Study Shows Better Results From Vicriviroc When New Trofile Test Is Used
October 26, 2008
A study presented at the joint 2008 ICAAC/IDSA in Washington, DC found the second generation Trofile test is better at predicting the success of Schering-Plough's experimental CCR5 drug, vicriviroc.
The study was a re-analysis of the ACTC 5211 study, which compared vicriviroc to placebo, each taken with optimized background therapy (OBT) in people with experience taking HIV treatments. The original study used the first generation Trofile test, done by Monogram Biosciences, to assess whether the volunteers' HIV used only CCR5 (R5) to enter cells, or if it could use another co-receptor called CXCR4 (X4).

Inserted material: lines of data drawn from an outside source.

(** * AutoQASM typed parameters and the gate goldens

    A shallow embedding of
    [src/braket/experimental/autoqasm/parameters.py] (the class
    [TypedParameter]) together with the Python run-time notions its
    constructor relies on: values and their [==], the [in] operator on
    lists, [str()] as used by f-strings, instances with an attribute
    dictionary living in a heap, and exceptions.

    The second half models the program-conversion context exercised by
    [test/unit_tests/braket/experimental/autoqasm/test_aq_gates.py]. *)

From Stdlib Require Import ZArith String List Ascii Bool Lia DecimalString.
From stdpp Require Import base option gmap strings list fin_maps.

Local Open Scope string_scope.

(** ** Python values *)

(** A class object.  Classes compare by identity; a class is identified
    here by the module that defines it and its qualified name, builtins
    by their name alone. *)
Inductive pyclass : Type :=
| Builtin (name : string)
| Defined (module qualname : string).

#[global] Instance pyclass_eq_dec : EqDecision pyclass.
Proof. solve_decision. Defined.

(** The values that can be passed where the constructor expects its
    [type] argument: class objects, [None], and plain data. *)
Inductive value : Type :=
| PyNone
| PyBool (b : bool)
| PyInt (n : Z)
| PyStr (s : string)
| PyClass (c : pyclass).

#[global] Instance value_eq_dec : EqDecision value.
Proof. solve_decision. Defined.

(** [repr] of a class object, which is also its [str]. *)
Definition class_repr (c : pyclass) : string :=
  match c with
  | Builtin n => "<class '" +:+ n +:+ "'>"
  | Defined m q => "<class '" +:+ m +:+ "." +:+ q +:+ "'>"
  end.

This enhanced Trofile test -- also from Monogram -- has been shown in other research to be better able to detect smaller amounts of HIV that uses X4. The researchers wanted to see if it would better predict whether a person was likely to experience benefit from taking vicriviroc compared to the first generation test.
Overall, the enhanced test found 25 more cases of X4 HIV, out of 114 samples that had originally tested R5 only. Of those 25, 15 had been randomized to take vicriviroc, with 12 experiencing early treatment failure. This suggests that the new test is indeed more accurate at predicting whether people are likely to benefit from vicriviroc, and probably any other R5 drug, like Selzentry (maraviroc).
An audience member pointed out an important potential weakness of this analysis. The researchers did not assess what, if any, affect the other drugs used in the study had in the proportion of people with undetectable HIV. It could be that most of the added benefit thought to be from the more sensitive test was really from other drugs being used in the OBT.
While this new test is better able to detect small amounts of X4 HIV, some HIV doctors and researchers are not altogether convinced that this is a good thing. One Selzentry study found higher CD4 counts in people with X4 HIV despite no reductions in HIV levels. Most doctors and some insurers are requiring the Trofile test to show R5-only HIV in order for Selzentry to be used. Some fear that this new, more sensitive test will further restrict use of this new class of drugs from people who could theoretically benefit from it.
It is important to emphasize that any benefit from a R5 drug even without reducing HIV levels is theoretical. While it was seen in one study, there are several potential reasons for the finding. It's also important to note the study included a small number of people, and it has not been reproduced by others.
For now, this study only shows that the enhanced Trofile test is better at predicting benefit from vicriviroc, and presumably Selzentry. Use of this more sensitive test in the further development of vicriviroc -- and other R5 drugs -- may lead to better treatment outcomes for study volunteers.